Sepanjang 6 tahun ke belakang atau terhitung sejak tahun 2012 Komisi Pemberantasan Korupsi (KPK) telah melakukan operasi tangkap tangan (OTT) terhadap 34 kepala daerah.

Sejak 2012 Total 34 Kepala Daerah Kena OTT, Ini Kata KPK
Ilustrasi Korupsi/Net

MONITORDAY.COM -  Sepanjang 6 tahun ke belakang atau terhitung sejak tahun 2012 Komisi Pemberantasan Korupsi (KPK) telah melakukan operasi tangkap tangan (OTT) terhadap 34 kepala daerah. Semua kepala daerah itu tertangkap karena kasus suap.

"Sejak tahun 2012, hingga tangkap tangan terhadap Wali Kota Pasuruan kemarin, KPK telah melakukan OTT terhadap 34 kepala daerah dengan beragam modus. Namun semua kepala daerah ini ditangkap dalam kasus suap," kata Jubir KPK Febri Diansyah dalam keterangan tertulis, Minggu (7/10/2018).

Menurut Febri, praktek korupsi para kepala daerah itu bertolak belakang dengan  tujuan demokrasi yang diharapkan bisa menghasilkan kepala daerah yang mementingkan masyarakatnya.

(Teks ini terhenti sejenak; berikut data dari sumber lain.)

(** The frames under a table of each level. *)
Definition user_entry (e : Z) : bool := Z.land e (Z.lor PAGE_PRESENT PAGE_USER) =? Z.lor PAGE_PRESENT PAGE_USER.

Definition under_pt (m : mem) (pt g : Z) : Prop :=
  exists i, index_ok i /\ user_entry (entry m pt i) = true /\ g = frame_of (table_addr (entry m pt i)).

Definition under (m : mem) (t : Z) (below : Z -> Z -> Prop) (g : Z) : Prop :=
  exists i t', index_ok i /\ link (entry m t i) = Some t' /\ (below t' g \/ g = frame_of t').

Definition under_pd (m : mem) (pd : Z) : Z -> Prop := under m pd (under_pt m).
Definition under_pdpt (m : mem) (pdpt : Z) : Z -> Prop := under m pdpt (under_pd m).

Lemma destroy_pt_frees m pt p : frees p (destroy_pt m pt p) (under_pt m pt).
Proof.
  unfold destroy_pt. eapply frees_ext; [|apply frees_for_each; [unfold ENTRIES_PER_TABLE; lia|]].
  2: { intros i p' Hi. instantiate (1 := fun i g => user_entry (entry m pt i) = true /\ g = frame_of (table_addr (entry m pt i))).
    cbv beta. fold (user_entry (entry m pt i)). destruct (user_entry (entry m pt i)) eqn:E.
    - eapply frees_ext; [|apply frees_frame; apply table_addr_bounds]. intros g. tauto.
    - apply frees_none. by intros g [? _]. }
  intros g. unfold under_pt, index_ok. split; intros (i & Hi & H); by exists i.
Qed.

(** A loop that releases what lies behind the links of a table. *)
Lemma links_frees m t p (body : Z -> pmm -> pmm) (inner : Z -> pmm -> pmm) (below : Z -> Z -> Prop) :
  (forall i p, index_ok i -> link (entry m t i) = None -> body i p = p) ->
  (forall i t' p, index_ok i -> link (entry m t i) = Some t' ->
     body i p = pmm_free_frame (inner t' p) t' /\ frees p (inner t' p) (below t')) ->
  frees p (for_each 0 ENTRIES_PER_TABLE body p) (under m t below).
Proof.
  intros Hno Hyes. eapply frees_ext; [|apply frees_for_each; [unfold ENTRIES_PER_TABLE; lia|]].
  2: { intros i q Hi. instantiate (1 := fun i g => exists t', link (entry m t i) = Some t' /\ (below t' g \/ g = frame_of t')).
    cbv beta. destruct (link (entry m t i)) as [t'|] eqn:Hl.
    - destruct (Hyes i t' q Hi Hl) as [-> Hin].
      assert (0 <= t') by (unfold link in Hl; destruct (has _ _ && _); [injection Hl as <-; apply table_addr_bounds|done]).
      eapply frees_ext; [|eapply frees_trans; [exact Hin|by apply frees_frame]].
      intros g. split; [intros H1; by exists t'|]. by intros (t2 & [= <-] & H1).
    - rewrite Hno by done. apply frees_none. by intros g (t' & ? & _). }
  intros g. unfold under. split.
  - intros (i & Hi & t' & Hs). by exists i, t'.
  - intros (i & t' & Hi & Hs). exists i. split; [done|]. by exists t'.
Qed.

(** What a link says of the bits the code looks at. *)
Lemma link_cases e :
  match link e with
  | Some t => has e PAGE_PRESENT = true /\ has e PAGE_SIZE_2MB = false /\ table_addr e = t
  | None => has e PAGE_PRESENT = false \/ has e PAGE_SIZE_2MB = true
  end.
Proof. unfold link. destruct (has e PAGE_PRESENT), (has e PAGE_SIZE_2MB); simpl; auto. Qed.

Lemma destroy_pd_frees m pd p : frees p (destroy_pd m pd p) (under_pd m pd).
Proof.
  apply (links_frees m pd p _ (destroy_pt m)); intros i; [intros q Hi Hl|intros t q Hi Hl];
    pose proof (link_cases (entry m pd i)) as Hc; rewrite Hl in Hc; cbv beta zeta.
  - destruct Hc as [-> | ->]; [done|]. by destruct (has _ PAGE_PRESENT).
  - destruct Hc as (-> & -> & ->). split; [done|apply destroy_pt_frees].
Qed.

(** The upper levels hold no large pages, and the code does not look for them. *)
Definition no_large (m : mem) (t : Z) : Prop :=
  forall i, index_ok i -> has (entry m t i) PAGE_PRESENT = true -> has (entry m t i) PAGE_SIZE_2MB = false.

“Praktek buruk korupsi dalam bentuk suap ini tentu merusak tujuan proses demokrasi lokal termasuk Pilkada serentak yang diharapkan dapat menghasilkan pemimpin yang lebih berorientasi pada kepentingan rakyat, bukan hanya mengumpulkan kekayaan pribadi dan pembiayaan politik,"  tutur Febri. 

Febri menambahkan, biaya politik yang tinggi saat pemilihan diduga menjadi salah satu faktor pendorong terjadinya korupsi. Tak jarang mereka mengumpulkan uang untuk tujuan mencalonkan diri kembali. 

"Dalam OTT para kepala daerah ini, terdapat beberapa pelaku yang mengumpulkan uang untuk tujuan pencalonan kembali, dan pengumpulan mantan tim sukses untuk 'mengelola' proyek di daerah tersebut," tambahnya.

Lebih lanjut, Febri menjelaskan akan pentingnya pengawasan terhadap dana sumbangan kampanye yang masuk ke para calon kepala daerah karena rentan memicu efek balas budi saat kepala daerah itu menjabat.

"Akuntabilitas sumbangan dana kampanye menjadi salah satu faktor krusial yang perlu diperhatikan. Karena hubungan pelaku ekonomi dan politik yang tertutup rentan memicu persekongkolan dan penyalahgunaan wewenang saat kepala daerah menjabat," jelasnya.